Sitdown Sunday: The nation that's banishing light

Settle back in a comfy chair and sit back with some of the week’s best longreads.

IT’S A DAY of rest, and you may be in the mood for a quiet corner and a comfy chair.

We’ve hand-picked the week’s best reads for you to savour.

1. Saving the night sky

Jacqui Gibson writes about how New Zealand is aiming to become the world’s first dark sky nation free from light pollution.
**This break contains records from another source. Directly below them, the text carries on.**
(* ===== verification/Utf8.v ===== *)
(** * UTF-8 strings

    What [protocol.rs] uses of Rust's [str]: [is_char_boundary],
    [String::from_utf8_lossy] (one U+FFFD per maximal invalid chunk) and
    [iter().position]. A [&str] is the list of its UTF-8 bytes. *)

From S2P Require Import Prelude Bytes.

Definition is_cont (b : Z) : bool := (128 <=? b) && (b <? 192).
Definition in_rng (lo hi b : Z) : bool := (lo <=? b) && (b <=? hi).

(** The byte at [i], 0 past the end (the decoder's [safe_get]). *)
Definition safe_get (l : list Z) (i : nat) : Z := default 0 (l !! i).

(** The next chunk of a non-empty buffer: whether it is a valid character, and
    how many bytes it takes. *)
Definition utf8_next (l : list Z) : bool * nat :=
  let b0 := safe_get l 0 in
  let b1 := safe_get l 1 in
  let b2 := safe_get l 2 in
  let b3 := safe_get l 3 in
  if b0 <? 128 then (true, 1%nat)
  else if in_rng 194 223 b0 then
    if is_cont b1 then (true, 2%nat) else (false, 1%nat)
  else if in_rng 224 239 b0 then
    if (bool_decide (b0 = 224) && in_rng 160 191 b1)
       || (in_rng 225 236 b0 && in_rng 128 191 b1)
       || (bool_decide (b0 = 237) && in_rng 128 159 b1)
       || (in_rng 238 239 b0 && in_rng 128 191 b1)
    then if is_cont b2 then (true, 3%nat) else (false, 2%nat)
    else (false, 1%nat)
  else if in_rng 240 244 b0 then
    if (bool_decide (b0 = 240) && in_rng 144 191 b1)
       || (in_rng 241 243 b0 && in_rng 128 191 b1)
       || (bool_decide (b0 = 244) && in_rng 128 143 b1)
    then if is_cont b2
         then if is_cont b3 then (true, 4%nat) else (false, 3%nat)
         else (false, 2%nat)
    else (false, 1%nat)
  else (false, 1%nat).

(** U+FFFD. *)
Definition replacement : list Z := [239; 191; 189].

(** Every chunk takes at least one byte, so [length l] steps are enough. *)
Fixpoint lossy_fuel (fuel : nat) (l : list Z) : list Z :=
  match fuel, l with
  | S f, _ :: _ =>
      let '(ok, n) := utf8_next l in
      (if ok then take n l else replacement) ++ lossy_fuel f (drop n l)
  | _, _ => []
  end.
Definition from_utf8_lossy (l : list Z) : list Z := lossy_fuel (length l) l.

Fixpoint valid_fuel (fuel : nat) (l : list Z) : bool :=
  match fuel, l with
  | _, [] => true
  | S f, _ :: _ =>
      let '(ok, n) := utf8_next l in
      ok && bool_decide (n ≤ length l)%nat && valid_fuel f (drop n l)
  | O, _ :: _ => false
  end.
Definition valid_utf8 (l : list Z) : bool := valid_fuel (length l) l.

(** [str::is_char_boundary]. *)
Definition is_char_boundary (s : list Z) (i : nat) : bool :=
  match i with
  | O => true
  | _ => match s !! i with
         | None => bool_decide (i = length s)
         | Some b => negb (is_cont b)
         end
  end.

(** [while end > 0 && !s.is_char_boundary(end) { end -= 1 }]. *)
Fixpoint floor_boundary (s : list Z) (e : nat) : nat :=
  match e with
  | O => O
  | S e' => if is_char_boundary s e then e else floor_boundary s e'
  end.

(** [iter().position(p)]. *)
Fixpoint position {A} (p : A → bool) (l : list A) : option nat :=
  match l with
  | [] => None
  | x :: t => if p x then Some O else S <$> position p t
  end.

(** ** Lemmas *)

Lemma utf8_next_pos l : (1 ≤ (utf8_next l).2 ≤ 4)%nat.
Proof.
  unfold utf8_next. repeat case_match; simpl; lia.
Qed.

Lemma valid_fuel_mono f g l :
  (f ≤ g)%nat → valid_fuel f l = true → valid_fuel g l = true.
Proof.
  revert g l; induction f as [|f IH]; intros [|g] [|b l] Hle H;
    try done; try lia.
  simpl in *. destruct (utf8_next (b :: l)) as [ok n].
  apply andb_prop in H as [H1 H2]. rewrite H1. simpl. apply IH; [lia|done].
Qed.

Lemma lossy_valid_fuel f g l :
  (length l ≤ f)%nat → valid_fuel g l = true → lossy_fuel f l = l.
Proof.
  revert g l; induction f as [|f IH]; intros [|g] [|b l] Hf H;
    try done; simpl in Hf; try lia.
  cbn [valid_fuel lossy_fuel] in *. pose proof (utf8_next_pos (b :: l)) as Hn.
  destruct (utf8_next (b :: l)) as [[] n]; [|done]. cbn [andb snd] in *.
  apply andb_prop in H as [_ H2].
  rewrite (IH g) by (try rewrite length_drop; simpl; try lia; done).
  apply take_drop.
Qed.

(** Decoding valid UTF-8 changes nothing. *)
Lemma lossy_valid l : valid_utf8 l = true → from_utf8_lossy l = l.
Proof. unfold valid_utf8, from_utf8_lossy. by apply lossy_valid_fuel. Qed.

(** The bytes of a valid character after its first one are continuations. *)
Lemma utf8_next_cont l n k :
  utf8_next l = (true, n) → (0 < k < n)%nat → is_cont (safe_get l k) = true.
Proof.
  unfold utf8_next, in_rng. intros H Hk.
  repeat case_match; simplify_eq; try lia;
    destruct k as [|[|[|[|k]]]]; try lia; try done; simpl in *;
    unfold is_cont; lia.
Qed.

Lemma boundary_not_inside l n k :
  utf8_next l = (true, n) → (n ≤ length l)%nat → (0 < k < n)%nat →
  is_char_boundary l k = false.
Proof.
  intros Hn Hl Hk. pose proof (utf8_next_cont l n k Hn Hk) as Hc.
  unfold is_char_boundary, safe_get in *. destruct k; [lia|].
  destruct (l !! S k) eqn:E; [simpl in Hc; by rewrite Hc|].
  apply lookup_ge_None in E. lia.
Qed.

Lemma boundary_drop l n k :
  (n ≤ k)%nat → is_char_boundary l k = true →
  is_char_boundary (drop n l) (k - n) = true.
Proof.
  intros Hk H. unfold is_char_boundary in *.
  destruct (k - n)%nat as [|m] eqn:E; [done|].
  destruct k; [lia|]. rewrite lookup_drop.
  replace (n + S m)%nat with (S k) by lia.
  destruct (l !! S k); [done|]. rewrite length_drop.
  apply bool_decide_eq_true in H. apply bool_decide_eq_true. lia.
Qed.

(** Cutting valid UTF-8 at a character boundary leaves valid UTF-8. *)
Lemma valid_take_fuel f l k :
  valid_fuel f l = true → is_char_boundary l k = true → (k ≤ length l)%nat →
  valid_fuel f (take k l) = true.
Proof.
  revert l k; induction f as [|f IH]; intros [|b l] k H Hb Hk;
    try (by destruct k); try done.
  destruct k as [|k]; [done|]. cbn [valid_fuel] in H.
  pose proof (utf8_next_pos (b :: l)) as Hp.
  destruct (utf8_next (b :: l)) as [ok n] eqn:En. simpl in Hp.
  destruct ok; [|done]. simpl in H. apply andb_prop in H as [Hn Hv].
  apply bool_decide_eq_true in Hn.
  destruct (decide (S k < n)%nat) as [Hlt|Hge].
  { rewrite (boundary_not_inside _ _ _ En Hn) in Hb by lia. done. }
  cbn [valid_fuel take].
  assert (utf8_next (b :: take k l) = (true, n)) as ->.
  { rewrite <- En. unfold utf8_next in *.
    assert (∀ i, (i < n)%nat → safe_get (b :: take k l) i = safe_get (b :: l) i)
      as Hg.
    { intros i Hi. unfold safe_get. change (b :: take k l) with (take (S k) (b :: l)).
      rewrite lookup_take_lt by lia. done. }
    clear -En Hg Hp.
    repeat case_match; simplify_eq; try done;
      rewrite ?Hg in * by lia; try congruence;
      unfold in_rng, is_cont in *; try congruence. }
  simpl. rewrite length_take.
  rewrite bool_decide_true by (simpl in *; lia). simpl.
  change (b :: take k l) with (take (S k) (b :: l)).
  replace (drop n (take (S k) (b :: l))) with (take (S k - n) (drop n (b :: l)))
    by (rewrite take_drop_commute; f_equal; f_equal; lia).
  apply IH; [done|by apply boundary_drop; [lia|]|].
  rewrite length_drop. lia.
Qed.

Lemma floor_boundary_le s e : (floor_boundary s e ≤ e)%nat.
Proof.
  induction e as [|e IH]; [done|]. cbn [floor_boundary]. case_match; lia.
Qed.

Lemma floor_boundary_spec s e : is_char_boundary s (floor_boundary s e) = true.
Proof. induction e as [|e IH]; [done|]. cbn [floor_boundary]. by case_match. Qed.

Lemma floor_boundary_len s : floor_boundary s (length s) = length s.
Proof.
  destruct s as [|b s]; [done|]. cbn [length floor_boundary].
  unfold is_char_boundary. rewrite lookup_ge_None_2 by (simpl; lia).
  by rewrite bool_decide_true.
Qed.

Lemma valid_fuel_len f l : valid_fuel f l = true → valid_utf8 l = true.
Proof.
  unfold valid_utf8. revert l; induction f as [|f IH]; intros [|b l] H;
    try done.
  cbn [valid_fuel length] in *. pose proof (utf8_next_pos (b :: l)) as Hp.
  destruct (utf8_next (b :: l)) as [ok n]. cbn [snd] in Hp.
  apply andb_prop in H as [-> H]. simpl.
  eapply valid_fuel_mono; [|by apply IH].
  rewrite length_drop. simpl. lia.
Qed.

Lemma valid_take_boundary s e :
  valid_utf8 s = true → (e ≤ length s)%nat →
  valid_utf8 (take (floor_boundary s e) s) = true.
Proof.
  intros Hv He. pose proof (floor_boundary_le s e).
  eapply valid_fuel_len, valid_take_fuel;
    [exact Hv|apply floor_boundary_spec|lia].
Qed.

(** A NUL-terminated field: the position of the first zero after a NUL-free
    prefix. *)
Lemma position_padded s k :
  Forall (λ b, b ≠ 0) s →
  default (length s + k)%nat (position (λ b, b =? 0) (s ++ replicate k 0))
  = length s.
Proof.
  intros Hs. assert (position (λ b, b =? 0) (s ++ replicate k 0)
    = match k with O => None | _ => Some (length s) end) as ->.
  { induction Hs as [|b s Hb Hs IH]; [by destruct k|]. simpl.
    rewrite (proj2 (Z.eqb_neq b 0) Hb), IH. by destruct k. }
  destruct k; simpl; lia.
Qed.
(BBC, approx 10 mins reading time)

As the clouds cleared, Bateman unpacked and assembled her manual telescope, laid out half a dozen glass jars hand-painted red and filled with fairy lights (to subtly light our way while not obliterating our night vision) and set to work revealing the evening’s constellations. Minutes into a description of where to find the Southern Cross (first, look for a kite-shaped constellation in the Milky Way), a shooting star flew across the sky. “Oh, wonderful. Did you see that?” asked Bateman enthusiastically. “I see 10 or so shooting stars every few hours I’m out here. Lately, though, I’m seeing more and more man-made pollution like Elon Musk’s SpaceX satellite. To me, the dark skies are humankind’s last true natural wilderness. Potentially, they won’t be with us in years to come. It worries me – there’s so much to lose in the world’s obsession with space tourism and so many reasons to preserve what’s here.”

2. Does manifesting work?

A look at the practice of willing your goals into existence, which has become very popular in the last couple of years.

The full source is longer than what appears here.